Yirmibeşi Devirirken - Dördüncü Fasikül

Anılar denilen bilinç dolabını açtığımız zaman, okuldan bahsetmemek olmaz. Anaokulu, ilköğretim, lise ve üniversite derken, aklıma gelenlerle epey bir yazabilirim herhalde. Neyse ki, askerliğimi yapmadım, o konuda siz okurlarım müsterih olunuz. (Jandarma ağbilerime not: Kaçak değilim, üniversite öğrencisiyim. Yoksa niye yapmayalım ağbi, valla bak.)

Anaokulu iyiydi güzeldi. Çok sevdim, iki sene okudum. Öyle aman aman birşey hatırlamıyorum. Şöyle birşeydi. Ben doksan santimdim.

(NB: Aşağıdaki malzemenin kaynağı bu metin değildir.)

(* ===== verification/SessionViews.v ===== *)
(** * What the agent panel shows (webui/model-selector.js)

    The texts, links and buttons of [renderAgentArtifacts], [renderAgentApprovals],
    [renderAgentSessionActivity] and [renderAgentSessionPanel], for the state of
    [SelectorSessions.v].  Everything is written with [textContent] and properties, so that
    the views are lists of rows; their styles are not modelled.  As in [SelectorSessions.v]
    the lists hold objects. *)
From Stdlib Require Import Lia NArith ZArith QArith.
From stdpp Require Import base numbers list gmap strings.
From S2P Require Import Prelude JsString JsNumber JsValue Auth MeshNotice SelectorLabels SelectorStore SelectorSessions.

Section Views.
Context (show_frac : Q -> jsstring) (htmlLang navLang : jsstring).
#[local] Abbreviation str := (to_str show_frac).

(** A label as it is concatenated. *)
Definition label (o : option jsstring) : jsstring := default (js "undefined") o.
#[local] Abbreviation text key := (label (agentSessionText htmlLang navLang (js key))).

(** ** Artifacts *)

Record artifact_row := ArtifactRow { a_name : jsstring; a_href : jsstring; a_download : jsstring; a_aria : jsstring }.

Definition artifacts_path : jsstring := js "/v1/agents/artifacts/".

(** A row; [None] where [encodeURIComponent] throws. *)
Definition artifact_row_of (artifact : jsval) : option artifact_row :=
  let name := str (vor (prop artifact (js "name")) (vor (prop artifact (js "ref_id")) (VStr (js "artifact")))) in
  let download := label (agentArtifactText htmlLang navLang (js "download")) in
  (fun e => ArtifactRow name (artifacts_path ++ e) (str (vor (prop artifact (js "name")) (VStr (js "artifact")))) (download ++ js " " ++ name))
    <$> encodeURIComponent (str (vor (prop artifact (js "ref_id")) (VStr []))).

(** [renderAgentArtifacts()]: the heading, and the rows or the text of an empty list. *)
Definition renderAgentArtifacts (l : list jsval) : option (jsstring * (jsstring + list artifact_row)) :=
  let title := label (agentArtifactText htmlLang navLang (js "title")) in
  match l with
  | [] => Some (title, inl (label (agentArtifactText htmlLang navLang (js "empty"))))
  | _ => (fun rows => (title, inr rows)) <$> mapM artifact_row_of l
  end.

(** ** Activity *)

(** [renderAgentSessionActivity()]: the latest first. *)
Definition renderAgentSessionActivity (l : list (option jsstring)) : jsstring * (jsstring + list jsstring) :=
  (label (agentSessionActivityText htmlLang navLang (js "title")),
   match l with
   | [] => inl (label (agentSessionActivityText htmlLang navLang (js "empty")))
   | _ => inr (default [] <$> reverse l)
   end).

(** ** Approvals *)

(** A button: its text, and the arguments of [resolveAgentApproval] on a click. *)
Record approval_button := ApprovalButton { b_text : jsstring; b_id : jsstring; b_decision : jsstring }.
Record approval_row := ApprovalRow { p_label : jsstring; p_buttons : list approval_button }.

Definition pending_approval (approval : jsval) : bool := seqb (str (prop approval (js "status"))) (js "pending").

Definition approval_row_of (approval : jsval) : approval_row :=
  ApprovalRow
    (str (vor (prop approval (js "tool_id")) (vor (prop approval (js "call_id")) (VStr (js "Tool")))) ++ [32; 183; 32]%N
     ++ str (vor (prop approval (js "status")) (VStr (js "pending"))))
    (if pending_approval approval then
       let id := str (prop approval (js "approval_id")) in
       [ApprovalButton (js "✓ " ++ text "approve") id (js "approved"); ApprovalButton (js "× " ++ text "reject") id (js "rejected")]
     else []).

(** [renderAgentApprovals()] *)
Definition renderAgentApprovals (l : list jsval) : jsstring * (jsstring + list approval_row) :=
  (text "approvals", match l with [] => inl (text "noApprovals") | _ => inr (approval_row_of <$> l) end).

(** ** The menu and the status line *)

Definition menu_option (session : jsval) : jsstring * jsstring :=
  (str (vor (prop session (js "session_id")) (VStr [])),
   str (vor (prop session (js "agent_id")) (vor (prop session (js "session_id")) (VStr (js "Agent")))) ++ [32; 183; 32]%N
   ++ label (agentSessionStatusText show_frac htmlLang navLang (prop session (js "status")))).

(** The text of the status line after [renderAgentSessionPanel()]. *)
Definition panel_status (s : state) : jsstring :=
  match sessions s with
  | [] => text "idle"
  | _ =>
      let status := match selected show_frac s with
                    | Some x => label (agentSessionStatusText show_frac htmlLang navLang (prop x (js "status")))
                    | None => text "unavailable"
                    end in
      match lastEvent (shown s) with
      | Some e => if truthy e then status ++ [32; 183; 32]%N ++ e else status
      | None => status
      end
  end.

(** A click on an approval button. *)
Definition click (b : approval_button) (s : state) : state :=
  step show_frac htmlLang navLang s (ApprovalClick (b_id b) (b_decision b)).

(** ** What the views promise *)

(** The panel acts on what it shows.  An artifact's link leads to the artifact itself:
    decoding its last segment gives the reference back.  An approval has buttons exactly
    when its status is [pending], one for each decision, and a click sends one decision for
    that approval.  The first row of the activity is the latest event. *)
Theorem panel_acts_on_what_it_shows :
  (forall artifact, Forall (fun c => c < 128)%N (str (vor (prop artifact (js "ref_id")) (VStr []))) ->
     exists row, artifact_row_of artifact = Some row /\
       decodeURIComponent (drop (length artifacts_path) (a_href row)) = Some (str (vor (prop artifact (js "ref_id")) (VStr [])))) /\
  (forall approval, b_decision <$> p_buttons (approval_row_of approval)
     = if pending_approval approval then [js "approved"; js "rejected"] else []) /\
  (forall approval b s, b ∈ p_buttons (approval_row_of approval) ->
     let id := str (prop approval (js "approval_id")) in
     encodable id = true -> log (click b s) = log s ++ [PostApproval id (b_decision b)]) /\
  (forall l e, renderAgentSessionActivity (l ++ [e]) =
     (label (agentSessionActivityText htmlLang navLang (js "title")), inr (default [] e :: (default [] <$> reverse l)))).
Proof.
  split_and!.
  - intros a Ha. destruct (encode_decode _ Ha) as (e & E & _ & D & _). unfold artifact_row_of. rewrite E. cbn [fmap option_fmap option_map].
    eexists. split; [reflexivity|]. cbn [a_href]. by rewrite drop_app_length.
  - intros a. unfold approval_row_of. cbn [p_buttons]. by destruct (pending_approval a).
  - intros a b s Hb. cbv zeta. intros He.
    assert (Ei : b_id b = str (prop a (js "approval_id"))).
    { revert Hb. unfold approval_row_of. cbn [p_buttons]. destruct (pending_approval a); [|by intros Hb%elem_of_nil].
      intros [->|[->|Hb%elem_of_nil]%elem_of_cons]%elem_of_cons; done. }
    unfold click. cbn [step]. unfold resolveAgentApproval. by rewrite Ei, He.
  - intros l e. unfold renderAgentSessionActivity. rewrite reverse_snoc. by destruct (l ++ [e]) eqn:E; [destruct l|].
Qed.

End Views.

(** A click disables its own button only, and the buttons are built anew with every
    rendering: while the answer is awaited the opposite decision can be sent as well. *)
Example approval_is_decided_twice :
  let approval := VObj [(js "approval_id", VStr (js "a1")); (js "status", VStr (js "pending"))] in
  let run := exec (fun _ => []) (js "en") (js "en") open_store in
  let s := run [Init; Answer 0 (Resp true 200 (Some (VObj [(js "sessions", VArr [sample_session "A" "running"])])));
                Answer 1 (Resp true 200 (Some (VObj [(js "approvals", VArr [approval])])))] in
  let buttons s := match (renderAgentApprovals (fun _ => []) (js "en") (js "en") (approvals (shown s))).2 with
                   | inr rows => rows ≫= p_buttons | inl _ => [] end in
  let press i s := match buttons s !! i with Some b => click (fun _ => []) (js "en") (js "en") b s | None => s end in
  last_n 2 (log (press 1%nat (press 0%nat s))) = [PostApproval (js "a1") (js "approved"); PostApproval (js "a1") (js "rejected")].
Proof. vm_compute. reflexivity. Qed.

Birinci sınıfın okumayı öğrenmekten başka bir yararını görmedim. Hayır, bir zararını da görmedim. Okumayı öğrendiğimden beri, ne bulursa okuyorum, çok okuyorum. Çocukken durakta beklerken yolda uçuşan gazeteleri ayağımla düzeltir okurdum. Okumaya başlamamla beraber, depresyona da girmişim. Şaka bir yana, okumakla alakası olmasa da birinci sınıfta ciddi bunalım geçirdiğimi çok sonradan öğrendim. Okulumu değiştirdiler. Ben birinci sınıftan beri depresyonlara giren çıkan, okuyan ve yazan bir adamım. Boş adam değilim yani. Bana saksı muamalesi yapmayın, çok rica ederim.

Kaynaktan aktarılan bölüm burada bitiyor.